**Work order:** Only the lines from the top of the data through the one with "[RocksDbCrate]; [RocksDbLaws] states" are to be written out, each exactly as it stands.

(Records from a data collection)
(* ===== verification/Persist.v ===== *)
(** * Persistence of the canonical chain

    [bin/ivory/src/persist.rs] over [crates/ivory-storage/src/backend.rs].
    [RocksDbBackend] forwards to the RocksDB crate, which is the class
    [RocksDbCrate]; [RocksDbLaws] states what the crate documents about a
    database whose calls do not fail.  [ChainPersist] writes one key per block,
    header, height, snapshot and trie node, each behind its own prefix byte. *)

From S2P Require Import Prelude Hex Uint UintFacts Hash Address Bincode Core Trie State.
From S2P Require Import Crypto Vm Executor Consensus Store.
#[local] Open Scope Z_scope.

(** ** The crate *)

Class RocksDbCrate := {
  rocks : Type;
  rocks_error : Type;
  rocks_get : rocks -> bytes -> result (option bytes) rocks_error;
  rocks_put : bytes -> bytes -> smonad rocks rocks_error unit;
  rocks_delete : bytes -> smonad rocks rocks_error unit;
  rocks_flush : smonad rocks rocks_error unit }.

(** [contents db] is what the database answers with; in a [healthy] one no call
    meets an I/O error, a read returns the last write and a flush changes nothing
    that reads can see. *)
Class RocksDbLaws `{RocksDbCrate} := {
  contents : rocks -> gmap bytes bytes;
  healthy : rocks -> Prop;
  rocks_get_ok db k : healthy db -> rocks_get db k = Ok (contents db !! k);
  rocks_put_ok db k v :
    healthy db -> exists db', rocks_put k v db = (db', Ok tt) /\ healthy db' /\
                              contents db' = <[k := v]> (contents db);
  rocks_delete_ok db k :
    healthy db -> exists db', rocks_delete k db = (db', Ok tt) /\ healthy db' /\
                              contents db' = delete k (contents db);
  rocks_flush_ok db :
    healthy db -> exists db', rocks_flush db = (db', Ok tt) /\ healthy db' /\
                              contents db' = contents db }.

(** ** [backend.rs] *)

Module StorageError.
Inductive t `{RocksDbCrate} : Type := RocksDb (e : rocks_error).
End StorageError.

Module RocksDbBackend.
Section Backend.
Context {RC : RocksDbCrate}.
Definition get (db : rocks) (key : bytes) : result (option bytes) StorageError.t :=
  map_err StorageError.RocksDb (rocks_get db key).
Definition put (key value : bytes) : smonad rocks StorageError.t unit :=
  smap_err StorageError.RocksDb (rocks_put key value).
Definition delete (key : bytes) : smonad rocks StorageError.t unit :=
  smap_err StorageError.RocksDb (rocks_delete key).
Definition flush : smonad rocks StorageError.t unit :=
  smap_err StorageError.RocksDb rocks_flush.
End Backend.
End RocksDbBackend.

(** ** [persist.rs] *)

(** The [anyhow] contexts, one constructor each. *)
Module PersistError.
Inductive t `{RocksDbCrate} : Type :=
| ReadHead (e : StorageError.t)
| ReadBlock (e : StorageError.t)
| ReadHeader (e : StorageError.t)
| ReadHeight (number : Z) (e : StorageError.t)
| ReadSnapshot (e : StorageError.t)
| ReadTrieNode (e : StorageError.t)
| WriteHead (e : StorageError.t)
| WriteBlock (e : StorageError.t)
| WriteHeader (e : StorageError.t)
| WriteHeight (number : Z) (e : StorageError.t)
| WriteSnapshot (e : StorageError.t)
| WriteTrieNode (e : StorageError.t)
| DropPrunedBody (e : StorageError.t)
| FlushChain (e : StorageError.t)
| FlushTrieNodes (e : StorageError.t)
| HeadHashLength
| HeightHashLength
| DecodeBlock
| DecodeHeader
| DecodeSnapshot
| HeadBlockMissing
| GenesisMissing
| GenesisMismatch (stored expected : H256)
| ReloadGenesis (e : ChainError.t)
| ReloadBlock (n : Z) (e : ChainError.t)
| ReloadHeader (n : Z) (e : ChainError.t)
| HeightMissing (n : Z)
| PrunedHeaderMissing (n : Z).
End PersistError.

Record ChainPersist `{RocksDbCrate} : Type := mkChainPersist {
  cp_db : rocks;
  cp_archive : bool;
  cp_archive_keep : Z }.
Arguments mkChainPersist {_}.

Definition KEY_HEAD : bytes := str "head".
Definition height_key (number : Z) : bytes := x68 :: be_bytes 8 number.
Definition block_key (hash : H256) : bytes := x62 :: hash_bytes hash.
Definition header_key (hash : H256) : bytes := x48 :: hash_bytes hash.
Definition snapshot_key (hash : H256) : bytes := x73 :: hash_bytes hash.
Definition trie_key (hash : H256) : bytes := x74 :: hash_bytes hash.

Module ChainPersist.
Section Persist.
Context {BC : BincodeCrate} {SC : Sha3Crate} {EC : Ed25519Crate} {RC : RocksDbCrate}.

Definition open_with (db : rocks) (archive : bool) (archive_keep : Z) : ChainPersist :=
  mkChainPersist db archive (Z.max archive_keep 1).
Definition open (db : rocks) : ChainPersist := open_with db true 256.
Definition is_archive (p : ChainPersist) : bool := cp_archive p.
Definition archive_keep (p : ChainPersist) : Z := cp_archive_keep p.

(** Run a backend call on [self.db]. *)
Definition on_db (c : smonad rocks StorageError.t unit) (ctx : StorageError.t -> PersistError.t) :
    smonad ChainPersist PersistError.t unit := fun p =>
  let '(db, r) := c (cp_db p) in
  (mkChainPersist db (cp_archive p) (cp_archive_keep p), map_err ctx r).
Definition read (p : ChainPersist) (key : bytes) (ctx : StorageError.t -> PersistError.t) :
    result (option bytes) PersistError.t :=
  map_err ctx (RocksDbBackend.get (cp_db p) key).

Definition put_header (h : BlockHeader) : smonad ChainPersist PersistError.t unit :=
  on_db (RocksDbBackend.put (header_key (header_hash h)) (serialize h)) PersistError.WriteHeader.
Definition put_block (b : Block) : smonad ChainPersist PersistError.t unit :=
  on_db (RocksDbBackend.put (block_key (block_hash b)) (serialize b)) PersistError.WriteBlock.
Definition put_height (number : Z) (hash : H256) : smonad ChainPersist PersistError.t unit :=
  on_db (RocksDbBackend.put (height_key number) (hash_bytes hash)) (PersistError.WriteHeight number).

Definition get_header (p : ChainPersist) (hash : H256) : result (option BlockHeader) PersistError.t :=
  let? raw := read p (header_key hash) PersistError.ReadHeader in
  match raw with
  | None => Ok None
  | Some raw => let? h := ok_or (deserialize raw) PersistError.DecodeHeader in Ok (Some h)
  end.
Definition get_block (p : ChainPersist) (hash : H256) : result (option Block) PersistError.t :=
  let? raw := read p (block_key hash) PersistError.ReadBlock in
  match raw with
  | None => Ok None
  | Some raw => let? b := ok_or (deserialize raw) PersistError.DecodeBlock in Ok (Some b)
  end.
Definition get_height_hash (p : ChainPersist) (number : Z) : result (option H256) PersistError.t :=
  let? raw := read p (height_key number) (PersistError.ReadHeight number) in
  match raw with
  | None => Ok None
  | Some raw => let? h := ok_or (Hash.from_slice raw) PersistError.HeightHashLength in Ok (Some h)
  end.
Definition get_block_by_height (p : ChainPersist) (number : Z) :
    result (option Block) PersistError.t :=
  let? raw := read p (height_key number) (PersistError.ReadHeight number) in
  match raw with
  | None => Ok None
  | Some raw =>
      let? hash := ok_or (Hash.from_slice raw) PersistError.HeightHashLength in get_block p hash
  end.
Definition get_snapshot (p : ChainPersist) (hash : H256) : result (option StateDB) PersistError.t :=
  let? raw := read p (snapshot_key hash) PersistError.ReadSnapshot in
  match raw with
  | None => Ok None
  | Some raw =>
      let? snap := ok_or (deserialize raw) PersistError.DecodeSnapshot in
      Ok (Some (StateDB.from_snapshot snap))
  end.
Definition get_trie_node (p : ChainPersist) (hash : H256) : result (option bytes) PersistError.t :=
  read p (trie_key hash) PersistError.ReadTrieNode.

Definition persist_snapshot (hash : H256) (state : StateDB) :
    smonad ChainPersist PersistError.t unit :=
  on_db (RocksDbBackend.put (snapshot_key hash) (serialize (StateDB.to_snapshot state)))
    PersistError.WriteSnapshot.
Definition persist_trie_nodes (nodes : list (H256 * bytes)) :
    smonad ChainPersist PersistError.t unit :=
  sfor nodes (fun '(hash, bytes) =>
    on_db (RocksDbBackend.put (trie_key hash) bytes) PersistError.WriteTrieNode) ;;;
  on_db RocksDbBackend.flush PersistError.FlushTrieNodes.

(** [0..=n] *)
Definition heights (n : Z) : list Z := seqZ 0 (n + 1).

(** One turn of each of the two loops of [persist_canonical]. *)
Definition keeps (p : ChainPersist) (head n : Z) : bool :=
  cp_archive p || (n =? 0) || (saturating_sub64 head n <? cp_archive_keep p).
Definition persist_height (store : BlockStore) (head n : Z) :
    smonad ChainPersist PersistError.t unit :=
  match BlockStore.get_block_by_number store n with
  | None => sret tt
  | Some b =>
      keep <-! sget (fun p => keeps p head n) ;;
      (if (keep : bool) then put_block b
       else put_header (header b) ;;;
            on_db (RocksDbBackend.delete (block_key (block_hash b))) PersistError.DropPrunedBody) ;;;
      put_height n (block_hash b)
  end.
Definition persist_state (store : BlockStore) (n : Z) : smonad ChainPersist PersistError.t unit :=
  match BlockStore.get_block_by_number store n with
  | None => sret tt
  | Some b =>
      match BlockStore.state_at store (block_hash b) with
      | None => sret tt
      | Some state =>
          let '(state, nodes) := StateDB.trie_nodes state in
          persist_trie_nodes nodes ;;; persist_snapshot (block_hash b) state
      end
  end.

Definition persist_canonical (store : BlockStore) (block : Block) :
    smonad ChainPersist PersistError.t unit :=
  put_block block ;;;
  match BlockStore.head_block store with
  | None => sret tt
  | Some head =>
      on_db (RocksDbBackend.put KEY_HEAD (hash_bytes (block_hash head))) PersistError.WriteHead ;;;
      sfor (heights (number (header head))) (persist_height store (number (header head))) ;;;
      sfor (heights (number (header head))) (persist_state store) ;;;
      on_db RocksDbBackend.flush PersistError.FlushChain
  end.

(** One turn of each of the two loops of [load_into]. *)
Definition reload_height (p : ChainPersist) (n : Z) : smonad BlockStore PersistError.t unit :=
  found <-! slift (get_block_by_height p n) ;;
  match found with
  | Some block =>
      smap_err (PersistError.ReloadBlock n) (BlockStore.insert_block block) ;;; sret tt
  | None =>
      hash <-! slift (get_height_hash p n) ;;
      hash <-! slift (ok_or hash (PersistError.HeightMissing n)) ;;
      h <-! slift (get_header p hash) ;;
      h <-! slift (ok_or h (PersistError.PrunedHeaderMissing n)) ;;
      smap_err (PersistError.ReloadHeader n) (BlockStore.insert_header h) ;;; sret tt
  end.
Definition reload_state (p : ChainPersist) (n : Z) : smonad BlockStore PersistError.t unit :=
  found <-! sget (fun store => BlockStore.get_block_by_number store n) ;;
  match found with
  | None => sret tt
  | Some block =>
      snap <-! slift (get_snapshot p (block_hash block)) ;;
      match snap with
      | Some snap => smodify (BlockStore.record_state (block_hash block) snap)
      | None => sret tt
      end
  end.

Definition load_into (p : ChainPersist) (expected_genesis : Block) :
    smonad BlockStore PersistError.t (option Z) :=
  head_raw <-! slift (read p KEY_HEAD PersistError.ReadHead) ;;
  match head_raw with
  | None => sret None
  | Some head_raw =>
      head_hash <-! slift (ok_or (Hash.from_slice head_raw) PersistError.HeadHashLength) ;;
      head <-! slift (get_block p head_hash) ;;
      head <-! slift (ok_or head PersistError.HeadBlockMissing) ;;
      genesis <-! slift (get_block_by_height p 0) ;;
      genesis <-! slift (ok_or genesis PersistError.GenesisMissing) ;;
      sguard (bool_decide (block_hash genesis = block_hash expected_genesis))
        (PersistError.GenesisMismatch (block_hash genesis) (block_hash expected_genesis)) ;;;
      smap_err PersistError.ReloadGenesis (BlockStore.insert_genesis genesis) ;;;
      sfor (seqZ 1 (number (header head))) (reload_height p) ;;;
      sfor (heights (number (header head))) (reload_state p) ;;;
      sret (Some (number (header head)))
  end.
End Persist.
End ChainPersist.

(** ** A database in memory *)

#[export] Instance memory_rocks : RocksDbCrate := {|
  rocks := gmap bytes bytes;
  rocks_error := Empty_set;
  rocks_get db k := Ok (db !! k);
  rocks_put k v := smodify (insert k v);
  rocks_delete k := smodify (base.delete k);
  rocks_flush := sret tt |}.
#[export] Instance memory_rocks_laws : RocksDbLaws.
Proof.
  refine (@Build_RocksDbLaws memory_rocks (fun db : gmap bytes bytes => db) (fun _ => True) _ _ _ _);
    intros; try done; by eexists.
Defined.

**Solution for this problem:**
(* ===== verification/Persist.v ===== *)
(** * Persistence of the canonical chain

    [bin/ivory/src/persist.rs] over [crates/ivory-storage/src/backend.rs].
    [RocksDbBackend] forwards to the RocksDB crate, which is the class
    [RocksDbCrate]; [RocksDbLaws] states what the crate documents about a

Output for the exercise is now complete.